Even though there is a general trend to equate real estate with residential properties alone, there are many other categories too. These include commercial and industrial properties and agricultural or vacant land to set up residential or commercial complexes. Owning real estate is considered to be an asset, primarily because there has always been a rising demand for it. True, when economic recession and downturn hits the world, price of real estate goes through the floor. But time and again it has been seen that it always bounces back to old levels and often more when economies recover.
Moreover the rate of return on investments in real estate is always higher than conventional financial instruments such as FDs of banks. However, for the uninitiated in this field, it is best to know why investments in real estate should be a preferred route amongst all other options.
Here are some interesting things that you should know before investing in real estate.

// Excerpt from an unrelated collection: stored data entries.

(** * KubeOperation (src/kube.py): pod reallocation by soft affinity, then
      scale-to-zero-and-back, then a bounded convergence poll.

    The class is embedded as state-passing code over an abstract cluster
    API. Every call to the cluster and every [time.sleep] is recorded, with
    the response the cluster gave, in the list of events a computation emits,
    so that statements about "how many attempts" or "what was submitted" are
    statements about that list. The calls to the logger have no part in the
    control flow and are left out. *)

From Stdlib Require Import ZArith List String Bool Arith Lia.
From Equations Require Import Equations.
Import ListNotations.

Local Open Scope string_scope.
Local Open Scope Z_scope.
Local Open Scope list_scope.

Set Warnings "-register-all".

(** ** Python exceptions seen by the class *)

(** [ApiException] is the client library's error and carries [reason];
    [KubernetesException(e)] wraps an optional cause;
    [TypeError] is what iterating [None] raises;
    [OtherException] stands for any other [Exception] a client call may
    raise (connection errors and the like). All of them are subclasses of
    [Exception], so an [except Exception] clause catches every one. *)
Inductive exn : Type :=
| ApiException (reason : string)
| KubernetesDeploymentNotFoundException
| KubernetesException (cause : option exn)
| TypeError
| OtherException (name : string).

(** ** The deployment object, as far as the class reads or writes it *)

(** One entry of [match_expressions]: the dict literal of line 72. *)
Record MatchExpression := {
  key : string;
  operator : string;
  values : list string
}.

Record V1NodeSelectorTerm := {
  match_expressions : option (list MatchExpression);
  match_fields : option (list MatchExpression)
}.

Record V1PreferredSchedulingTerm := {
  preference : V1NodeSelectorTerm;
  weight : Z
}.

Record V1NodeAffinity := {
  preferred_during_scheduling_ignored_during_execution :
    option (list V1PreferredSchedulingTerm);
  required_during_scheduling_ignored_during_execution :
    option (list V1NodeSelectorTerm)
}.

(** [pod_affinity] and [pod_anti_affinity] are never built by the class; what
    the cluster returns in them is kept opaque. *)
Record V1Affinity := {
  node_affinity : option V1NodeAffinity;
  pod_affinity : option string;
  pod_anti_affinity : option string
}.

(** [spec.template.spec] *)
Record V1PodSpec := { affinity : option V1Affinity }.
(** [spec.template]; its field [spec] is named [pod_spec] here. *)
Record V1PodTemplateSpec := { pod_spec : V1PodSpec }.
Record V1DeploymentSpec := { replicas : Z; template : V1PodTemplateSpec }.
Record V1ObjectMeta := { generation : Z }.
(** [status.conditions] is [None] or a list of conditions; of a condition
    only [str(st.type)] is used. *)
Record V1DeploymentStatus := { conditions : option (list string) }.

Record V1Deployment := {
  metadata : V1ObjectMeta;
  spec : V1DeploymentSpec;
  status : V1DeploymentStatus
}.

(** [resource.spec.template.spec.affinity = a] *)
Definition set_affinity (a : V1Affinity) (d : V1Deployment) : V1Deployment :=
  {| metadata := metadata d;
     spec := {| replicas := replicas (spec d);
                template := {| pod_spec := {| affinity := Some a |} |} |};
     status := status d |}.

Investing in real estate is not complex
There is often a wrong perception that given the huge paperwork involved and the many laws that have to be navigated, investing in real estate is very complex. In reality it is not so. If you have your finances sorted out and have done adequate research on selecting a property there is little risk of overpaying for it or buying a dud one. Valuation and inspection and other due diligence should be entrusted to experienced property lawyers who are well versed with both Federal and State laws. For example, if you are buying property in the State of Victoria, you will do well to get in touch with PB Lawyers, a property law firm based in Melbourne.
Control over your investment
Unlike other forms of investments, that in property offers a high degree of liquidity and many options. You have control over when to buy, where to buy and when to sell. If you have bought residential property you can go in for large scale additions to the existing structure or renovations thereby increasing its curb value. Selling real estate might take you about a couple of months for the deal to materialise but you will always get good value for it. On the other hand, stocks and shares and securities are more volatile with great fluctuations in price almost on a daily basis. These instruments are strongly linked to economic indices, emotions and news whereas real estate is much more stable in nature.
Breaking even on investments
Real estate is probably the only investment option where you get all back over time, breakeven and start earning profits. When you rent out the property, it is your tenants who are paying down your mortgage while all the time you see your original investment appreciating in value. Another benefit is that you can claim a wide range of tax deductibles on your investment property. It will not only reduce your tax bills but also put surplus funds in your pocket through enhanced cash flow. Get a good accountant to guide you and you can cut down thousands of dollars in taxes through your investment property.
Predictable and recession proof investment
While it is true that property value to a certain extent is volatile, it is not to the extent of stocks and securities. With real estate, your investment is insulated from fluctuations for at least the next 18 to 24 months while value of stocks may change every few seconds on the exchanges. A reason why property is often thought to be recession proof is because it fulfils a very basic need and that is housing. Even in most difficult times, people will still need a place to live and will forgo other luxuries to pay rent and mortgages.
These are some of the things that you should know before investing in real estate. It all boils down to the fact that property is a blue chip asset and will give you a high rate of return at most times.